▸ Required action
Look through the material below and copy exactly the lines from the line with "(w : nat) (calls" to the line with "filter (fun x => x <> 1) (subs_of one_watcher", those two lines included.
Record excerpts Start Marker
(** [$watch] with [deep], on a value with a property that throws when
    [traverse] reads it, after the [Dep] [4]: [$watch] throws that
    exception, the new watcher stays [Dep.target], its dependencies stay
    pending, and [teardown], which goes through [deps], leaves it in
    [subs] of the [Dep]s [3] and [4]. *)
Lemma deep_watch_traverse_throws :
  exists st',
    vm_watch_calling 0 (EFunction 2)
      (Some (Options true false false false None)) false [CallDepend 3]
      (Normal (VObj 0)) (WalkThrew [4] (UserError 1)) (Normal tt) one_watcher =
      Some (Throw (UserError 1), st') /\
    target st' = TWatcher 2 /\
    (deps <$> watchers st' !! 2) = Some [] /\
    (newDeps <$> watchers st' !! 2) = Some [3; 4] /\
    subs_of one_watcher 3 = [1] /\ subs_of one_watcher 4 = [] /\
    subs_of (unwatchFn 2 st') 3 = [1; 2] /\
    subs_of (unwatchFn 2 st') 4 = [2].
Proof. eexists. split; [vm_compute; reflexivity|]. vm_compute. done. Qed.

(** *** The claims *)

(** C1. The claim does not hold of a getter that creates a child
    component whose [data] function reads a computed property not yet
    evaluated.  Watcher [1] has [deps = [3; 5]].  Its getter reads the
    [Dep] [3]; [getData] runs [pushTarget()], which moves watcher [1] to
    the stack; the computed watcher [2] is evaluated, and its [popTarget]
    takes watcher [1] from the stack, so the [Dep] [9] which [data] reads
    next is collected; the [popTarget] of [getData] finds the stack empty
    and leaves [Dep.target] undefined.  The getter then reads the [Dep]
    [5]: [depend()] is invoked and collects nothing.  After the pass
    [deps] is [[3; 7; 9]], without the [Dep] [5] whose [depend()] was
    invoked during the pass, and [cleanupDeps] has removed the watcher
    from [subs] of the [Dep] [5]. *)
Theorem get_through_getData_loses_a_read :
  wf with_computed /\
  (deps <$> watchers with_computed !! 1) = Some [3; 5] /\
  subs_of with_computed 5 = [1] /\
  CallDepend 5 ∈ through_getData /\
  exists st',
    get_calling 1 through_getData (Normal (VNum 1)) (Walked []) with_computed =
      Some (Normal (VNum 1), st') /\
    (deps <$> watchers st' !! 1) = Some [3; 7; 9] /\
    subs_of st' 5 = [] /\
    target st' = TUndefined /\ targetStack st' = [].
Proof.
  split; [apply wf_new_Watcher, wf_one_watcher|].
  split; [vm_compute; reflexivity|]. split; [vm_compute; reflexivity|].
  split; [unfold through_getData; set_solver|].
  eexists. split; [vm_compute; reflexivity|]. vm_compute. done.
Qed.

(** X2. A pass of [get] on watcher [w] whose getter reaches the two
    classes through [dep.depend()] only, and whose [traverse] returns,
    returns and leaves every other watcher as it was, and in every [subs]
    the other watchers where they were: the same ones, in the same
    order.  (A getter that reads a computed property has that property's
    watcher evaluated: [get_through_computed_touches_another].) *)
Theorem get_touches_one_watcher
        (w : nat) (calls : list call) (res : completion Js.value)
        (ds : list nat) (st : state) :
  forallb direct calls = true ->
  exists r st',
    get_calling w calls res (Walked ds) st = Some (r, st') /\
    (forall w', w' <> w -> watchers st' !! w' = watchers st !! w') /\
    (forall d,
       filter (fun x => x <> w) (subs_of st' d) =
       filter (fun x => x <> w) (subs_of st d)) /\
    (forall d x, x <> w -> (x ∈ subs_of st' d <-> x ∈ subs_of st d)).
Proof.
  intros Hd. rewrite (get_calling_direct _ _ _ _ _ Hd).
  pose proof (get_others w (Evaluation (own_reads calls) res ds) st) as Ho.
  destruct (get w _ st) as [r st']. by exists r, st'.
Qed.

Lemma get_touches_one_watcher_witness :
  forallb direct [CallDepend 5; CallDepend 8] = true /\
  exists r st',
    get_calling 1 [CallDepend 5; CallDepend 8] (Normal (VNum 1)) (Walked [])
      one_watcher = Some (r, st') /\
    (forall w', w' <> 1 -> watchers st' !! w' = watchers one_watcher !! w') /\
    (forall d,
       filter (fun x => x <> 1) (subs_of st' d) =
       filter (fun x => x <> 1) (subs_of one_watcher d)) /\
    (forall d x, x <> 1 -> (x ∈ subs_of st' d <-> x ∈ subs_of one_watcher d)).
Proof.
  split; [reflexivity|].
  exact (get_touches_one_watcher 1 [CallDepend 5; CallDepend 8]
           (Normal (VNum 1)) [] one_watcher eq_refl).
Defined.

(** X3. A watcher that was created and torn down again is in no [subs],
    whatever its getter called, and also when the getter threw and the
    constructor never returned the watcher, unless [traverse] threw
    ([deep_watch_traverse_throws]).  When the getter reaches
    the two classes through [dep.depend()] only and [traverse] returns,
    the constructor returns or throws, and the teardown leaves every
    [subs] as it was before the creation.  (A getter that reads a
    computed property leaves that property's watcher subscribed:
    [new_teardown_after_computed].) *)
Theorem new_then_teardown_restores_subs
        (vmid : nat) (e : expOrFn) (opts : option options) (r : bool)
        (calls : list call) (res : completion Js.value) (st : state) :
  wf st ->
  (forall walk c st',
     (forall ds err, walk <> WalkThrew ds err) ->
     new_Watcher_calling vmid e opts r calls res walk st = Some (c, st') ->
     forall d, S (uid st) ∉ subs_of (teardown (S (uid st)) st') d) /\
  (forallb direct calls = true ->
   forall ds, exists c st',
     new_Watcher_calling vmid e opts r calls res (Walked ds) st = Some (c, st') /\
     forall d, subs_of (teardown (S (uid st)) st') d = subs_of st d).
Proof.
  intros Hwf. split.
  - intros walk c st' Hno H d.
    destruct (new_Watcher_calling_state _ _ _ _ _ _ _ _ _ _ Hwf Hno H)
      as (Hwf' & (this & Hl & Ha & _ & Hq) & _).
    rewrite (teardown_subs _ _ this) by done.
    unfold subs_without. rewrite list_elem_of_filter. tauto.
  - intros Hd ds. rewrite (new_Watcher_calling_direct _ _ _ _ _ _ _ _ Hd).
    pose proof (new_teardown_direct vmid e opts r
                  (Evaluation (own_reads calls) res ds) st Hwf) as Hr.
    destruct (new_Watcher _ _ _ _ _ _) as [c st']. by exists c, st'.
Qed.

Lemma new_then_teardown_restores_subs_witness :
  wf one_watcher /\
  exists c st',
    new_Watcher_calling 0 (EFunction 1) None false
      [CallDepend 5; CallDepend 8] (Normal (VNum 1)) (Walked []) one_watcher =
      Some (c, st') /\
    forall d, subs_of (teardown (S (uid one_watcher)) st') d =
              subs_of one_watcher d.
Proof.
  split; [exact wf_one_watcher|].
  exact (proj2 (new_then_teardown_restores_subs 0 (EFunction 1) None false
                  [CallDepend 5; CallDepend 8] (Normal (VNum 1)) one_watcher
                  wf_one_watcher) eq_refl []).
Defined.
Record excerpts End Marker
▸ Reply
        (w : nat) (calls : list call) (res : completion Js.value)
        (ds : list nat) (st : state) :
  forallb direct calls = true ->
  exists r st',
    get_calling w calls res (Walked ds) st = Some (r, st') /\
    (forall w', w' <> w -> watchers st' !! w' = watchers st !! w') /\
    (forall d,
       filter (fun x => x <> w) (subs_of st' d) =
       filter (fun x => x <> w) (subs_of st d)) /\
    (forall d x, x <> w -> (x ∈ subs_of st' d <-> x ∈ subs_of st d)).
Proof.
  intros Hd. rewrite (get_calling_direct _ _ _ _ _ Hd).
  pose proof (get_others w (Evaluation (own_reads calls) res ds) st) as Ho.
  destruct (get w _ st) as [r st']. by exists r, st'.
Qed.

Lemma get_touches_one_watcher_witness :
  forallb direct [CallDepend 5; CallDepend 8] = true /\
  exists r st',
    get_calling 1 [CallDepend 5; CallDepend 8] (Normal (VNum 1)) (Walked [])
      one_watcher = Some (r, st') /\
    (forall w', w' <> 1 -> watchers st' !! w' = watchers one_watcher !! w') /\
    (forall d,
       filter (fun x => x <> 1) (subs_of st' d) =
       filter (fun x => x <> 1) (subs_of one_watcher d)) /\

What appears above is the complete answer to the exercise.